Segment Open
Lemma skip_nl lvl l : skip_ws (lay_nl lay lvl ++ l) = skip_ws l.
Proof using Hlay. apply drop_while_app, Hlay. Qed.
Lemma skip_item lvl l : skip_ws (lay_item lay lvl ++ l) = skip_ws l.
Proof using Hlay. apply drop_while_app, Hlay. Qed.

Lemma skip_colon l : skip_ws (lay_colon lay ++ l) = skip_ws l.
Proof using Hlay. apply drop_while_app, (Hlay O). Qed.

Lemma delim_nl lvl c l : c = "]"%char ∨ c = "}"%char → delim (lay_nl lay lvl ++ c :: l).
Proof using Hlay.
  intros Hc. pose proof (proj1 (Hlay lvl)) as H. destruct (lay_nl lay lvl) as [|d ws]; simpl.
  - naive_solver.
  - simpl in H. apply andb_prop in H as [H _]. by left.
Qed.

(** The text of a value starts with a character that is neither whitespace nor a closing bracket. *)
Definition text_start (l : list ascii) : Prop :=
  ∃ c l', l = c :: l' ∧ json_ws c = false ∧ c ≠ "]"%char ∧ c ≠ "}"%char ∧ c ≠ ","%char.

Lemma number_start l x : scan_number l = Some x → text_start l.
Proof.
  intros (c & l' & Hc & [->| ->])%scan_number_start; [|by eexists _, _].
  exists c, l'. split; [done|]. revert Hc. by destruct c as [[] [] [] [] [] [] [] []].
Qed.

Lemma float_text_cases f : float_json_ok f = true →
  (∃ s, (s, PFloat f) ∈ literals ∧ chars (json_float f) = chars s) ∨
  scan_number (chars (json_float f)) = Some (PFloat f, []).
Proof.
  intros H. destruct f as [s|[]| |s m e].
  - right. by destruct s.
  - left. exists "-Infinity". split; [|done]. do 5 right. by left.
  - left. exists "Infinity". split; [|done]. do 4 right. by left.
  - left. exists "NaN". split; [|done]. do 3 right. by left.
  - unfold float_json_ok in H. unfold scan_scalar in H.
    destruct (scan_literal literals (chars (json_float (S754_finite s m e)))) as [[v r]|] eqn:E.
    + exfalso. destruct v; try done. destruct r; try done. apply bool_decide_eq_true_1 in H. subst.
      unfold literals in E. cbn [scan_literal] in E. repeat case_match; simplify_eq.
    + right. destruct (scan_number _) as [[v r]|] eqn:E'; [|done].
      destruct v; try done. destruct r; try done. apply bool_decide_eq_true_1 in H. by subst.
Qed.

Lemma json_text_start v lvl : json_ok v = true → text_start (json_text lay lvl v).
Proof.
  destruct v as [|[]|z|f|s|[|]|[|]|[|]|]; cbn [json_text json_ok]; intros H;
    try discriminate H; try (eexists _, _; split; [reflexivity|by split_and!]).
  - eapply number_start, scan_number_int.
  - destruct (float_text_cases f H) as [(s & Hs & ->)|Hs]; [|by eapply number_start].
    unfold literals in Hs. rewrite !elem_of_cons in Hs.
    destruct Hs as [?|[?|[?|[?|[?|[?|Hs]]]]]]; simplify_eq;
      try (eexists _, _; split; [reflexivity|by split_and!]).
    by apply elem_of_nil in Hs.
Qed.

(** [parse_value] reads back the text of [v], whatever delimiter follows. *)
Definition reads (v : pyval) : Prop :=
  ∀ lvl n r, delim r → (length (json_text lay lvl v) < n)%nat →
    parse_value n (json_text lay lvl v ++ r) = Some (canonl v, r).

Lemma skip_text l r : text_start l → skip_ws (l ++ r) = l ++ r.
Proof. intros (c & l' & -> & Hc & _). cbn [app]. unfold skip_ws. by rewrite drop_while_head. Qed.

Lemma delim_join c l : c = ","%char ∨ c = "]"%char ∨ c = "}"%char → delim (c :: l).
Proof. simpl. naive_solver. Qed.

Lemma join_chars_cons sep x y l : join_chars sep (x :: y :: l) = x ++ sep ++ join_chars sep (y :: l).
Proof. done. Qed.

Lemma skip_join sep x l r : text_start x → skip_ws (join_chars sep (x :: l) ++ r) = join_chars sep (x :: l) ++ r.
Proof.
  intros Hx. destruct l as [|y l]; [by apply skip_text|].
  rewrite join_chars_cons, <-(assoc_L (++)). by apply skip_text.
Qed.

Lemma parse_elems_reads l : Forall (λ v, json_ok v = true ∧ reads v) l → l ≠ [] → ∀ lvl n r,
  (length (join_chars (","%char :: lay_item lay lvl) (map (json_text lay lvl) l)) + 1 < n)%nat →
  parse_elems n (join_chars (","%char :: lay_item lay lvl) (map (json_text lay lvl) l)
                   ++ lay_nl lay (pred lvl) ++ "]"%char :: r) = Some (map canonl l, r).
Proof using Hlay.
  induction 1 as [|v l [Hok Hv] HF IH]; [done|]. intros _ lvl n r Hn.
  destruct n as [|n]; [lia|]. destruct l as [|w l].
  - cbn [map join_chars parse_elems] in *.
    rewrite Hv; [|apply delim_nl; by left|lia]. rewrite skip_nl.
    change (skip_ws ("]"%char :: r)) with ("]"%char :: r). done.
  - cbn [map] in *. rewrite join_chars_cons in Hn |- *. rewrite <-!(assoc_L (++)). cbn [app parse_elems].
    rewrite !length_app in Hn. cbn [length] in Hn.
    rewrite Hv; [|apply delim_join; by left|lia].
    change (skip_ws (","%char :: ?x)) with (","%char :: x).
    inversion HF as [|? ? [Hokw _] HF']; subst. rewrite skip_item.
    rewrite skip_join by (by apply json_text_start). rewrite IH; [done|done|]. lia.
Qed.

Definition member_text (lvl : nat) (kv : string * pyval) : list ascii :=
  json_str kv.1 ++ ":"%char :: lay_colon lay ++ json_text lay lvl kv.2.

Lemma member_start lvl kv : text_start (member_text lvl kv).
Proof. eexists _, _. split; [reflexivity|by split_and!]. Qed.

(** The key, the colon and the value of one member. *)
Lemma member_reads lvl n kv r : json_ok kv.2 = true → reads kv.2 → delim r →
  (length (member_text lvl kv) < n)%nat →
  ∃ r0, member_text lvl kv ++ r = dquote :: r0 ∧ ∃ r1 r2,
    scan_string r0 = Some (chars kv.1, ":"%char :: r1) ∧ skip_ws r1 = r2 ∧
    parse_value n r2 = Some (canonl kv.2, r).
Proof.
  intros Hok Hv Hr Hn. unfold member_text, json_str in *.
  exists (concat (map json_char (chars kv.1)) ++ dquote :: ":"%char :: lay_colon lay ++ json_text lay lvl kv.2 ++ r).
  split; [rewrite <-!(assoc_L (++)); cbn [app]; by rewrite <-!(assoc_L (++))|].
  eexists _, _. rewrite scan_string_text.
  split; [reflexivity|]. split; [reflexivity|].
  rewrite skip_colon, skip_text by (by apply json_text_start).
  apply Hv; [done|]. cbn [app length] in Hn. rewrite !length_app in Hn. cbn [length] in Hn.
  rewrite !length_app in Hn. lia.
Qed.

Lemma parse_members_reads l : Forall (λ kv, json_ok kv.2 = true ∧ reads kv.2) l → l ≠ [] → ∀ lvl n r,
  (length (join_chars (","%char :: lay_item lay lvl) (map (member_text lvl) l)) + 1 < n)%nat →
  parse_members n (join_chars (","%char :: lay_item lay lvl) (map (member_text lvl) l)
                   ++ lay_nl lay (pred lvl) ++ "}"%char :: r) = Some (map (λ kv, (kv.1, canonl kv.2)) l, r).
Proof using Hlay.
  induction 1 as [|kv l [Hok Hv] HF IH]; [done|]. intros _ lvl n r Hn.
  destruct n as [|n]; [lia|]. destruct l as [|kv' l].
  - cbn [map join_chars] in Hn |- *.
    edestruct (member_reads lvl n kv) as (r0 & -> & r1 & r2 & Hs & Hw & Hp); [done..|apply delim_nl; by right|lia|].
    cbn [parse_members]. rewrite bool_decide_eq_true_2 by done. rewrite Hs.
    change (skip_ws (":"%char :: r1)) with (":"%char :: r1). cbv iota beta. rewrite Hw, Hp, skip_nl.
    change (skip_ws ("}"%char :: r)) with ("}"%char :: r). cbv iota beta. by rewrite of_chars_chars.
  - cbn [map] in *. rewrite join_chars_cons in Hn |- *. rewrite <-!(assoc_L (++)). cbn [app].
    rewrite !length_app in Hn. cbn [length] in Hn.
    edestruct (member_reads lvl n kv) as (r0 & -> & r1 & r2 & Hs & Hw & Hp);
      [done..|apply delim_join; by left|lia|].
    cbn [parse_members]. rewrite bool_decide_eq_true_2 by done. rewrite Hs.
    change (skip_ws (":"%char :: r1)) with (":"%char :: r1). cbv iota beta. rewrite Hw, Hp.
    change (skip_ws (","%char :: ?x)) with (","%char :: x). cbv iota beta. rewrite skip_item.
    rewrite skip_join by apply member_start. rewrite IH; [by rewrite of_chars_chars|done|]. lia.
Qed.

Lemma sorted_texts lvl (d : pydict) :
  map (λ kt, json_str kt.1 ++ ":"%char :: lay_colon lay ++ kt.2)
      (sort_by leb (map (λ kv, (key_text kv.1, json_text lay lvl kv.2)) d))
  = map (member_text lvl) (sort_by leb (map (λ kv, (key_text kv.1, kv.2)) d)).
Proof.
  replace (map (λ kv, (key_text kv.1, json_text lay lvl kv.2)) d)
    with (map (λ kv : string * pyval, (kv.1, json_text lay lvl kv.2)) (map (λ kv, (key_text kv.1, kv.2)) d))
    by (by rewrite map_map).
  rewrite (sort_by_map leb) by done. by rewrite map_map.
Qed.

Lemma sorted_canons (d : pydict) :
  sort_by leb (map (λ kv, (key_text kv.1, canonl kv.2)) d)
  = map (λ kv, (kv.1, canonl kv.2)) (sort_by leb (map (λ kv, (key_text kv.1, kv.2)) d)).
Proof.
  rewrite <-(sort_by_map leb leb) by done. by rewrite map_map.
Qed.

Lemma bracket_skip lvl c x : text_start x → skip_ws (lay_nl lay lvl ++ x ++ c) = x ++ c.
Proof using Hlay. intros H. rewrite skip_nl. by apply skip_text. Qed.

Lemma text_start_app x y : text_start x → text_start (x ++ y).
Proof. intros (c & l & -> & H). exists c, (l ++ y). by split. Qed.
Segment Closed
Only the lines above starting at the one containing "(member_text lvl) l)) + 1 < n)%nat →" and ending at the one containing "sort_by leb (map (λ kv, (key_text kv.1, canonl", both included, are to be returned, exactly as they read.

■ Expected answer:
  (length (join_chars (","%char :: lay_item lay lvl) (map (member_text lvl) l)) + 1 < n)%nat →
  parse_members n (join_chars (","%char :: lay_item lay lvl) (map (member_text lvl) l)
                   ++ lay_nl lay (pred lvl) ++ "}"%char :: r) = Some (map (λ kv, (kv.1, canonl kv.2)) l, r).
Proof using Hlay.
  induction 1 as [|kv l [Hok Hv] HF IH]; [done|]. intros _ lvl n r Hn.
  destruct n as [|n]; [lia|]. destruct l as [|kv' l].
  - cbn [map join_chars] in Hn |- *.
    edestruct (member_reads lvl n kv) as (r0 & -> & r1 & r2 & Hs & Hw & Hp); [done..|apply delim_nl; by right|lia|].
    cbn [parse_members]. rewrite bool_decide_eq_true_2 by done. rewrite Hs.
    change (skip_ws (":"%char :: r1)) with (":"%char :: r1). cbv iota beta. rewrite Hw, Hp, skip_nl.
    change (skip_ws ("}"%char :: r)) with ("}"%char :: r). cbv iota beta. by rewrite of_chars_chars.
  - cbn [map] in *. rewrite join_chars_cons in Hn |- *. rewrite <-!(assoc_L (++)). cbn [app].
    rewrite !length_app in Hn. cbn [length] in Hn.
    edestruct (member_reads lvl n kv) as (r0 & -> & r1 & r2 & Hs & Hw & Hp);
      [done..|apply delim_join; by left|lia|].
    cbn [parse_members]. rewrite bool_decide_eq_true_2 by done. rewrite Hs.
    change (skip_ws (":"%char :: r1)) with (":"%char :: r1). cbv iota beta. rewrite Hw, Hp.
    change (skip_ws (","%char :: ?x)) with (","%char :: x). cbv iota beta. rewrite skip_item.
    rewrite skip_join by apply member_start. rewrite IH; [by rewrite of_chars_chars|done|]. lia.
Qed.

Lemma sorted_texts lvl (d : pydict) :
  map (λ kt, json_str kt.1 ++ ":"%char :: lay_colon lay ++ kt.2)
      (sort_by leb (map (λ kv, (key_text kv.1, json_text lay lvl kv.2)) d))
  = map (member_text lvl) (sort_by leb (map (λ kv, (key_text kv.1, kv.2)) d)).
Proof.
  replace (map (λ kv, (key_text kv.1, json_text lay lvl kv.2)) d)
    with (map (λ kv : string * pyval, (kv.1, json_text lay lvl kv.2)) (map (λ kv, (key_text kv.1, kv.2)) d))
    by (by rewrite map_map).
  rewrite (sort_by_map leb) by done. by rewrite map_map.
Qed.

Lemma sorted_canons (d : pydict) :
  sort_by leb (map (λ kv, (key_text kv.1, canonl kv.2)) d)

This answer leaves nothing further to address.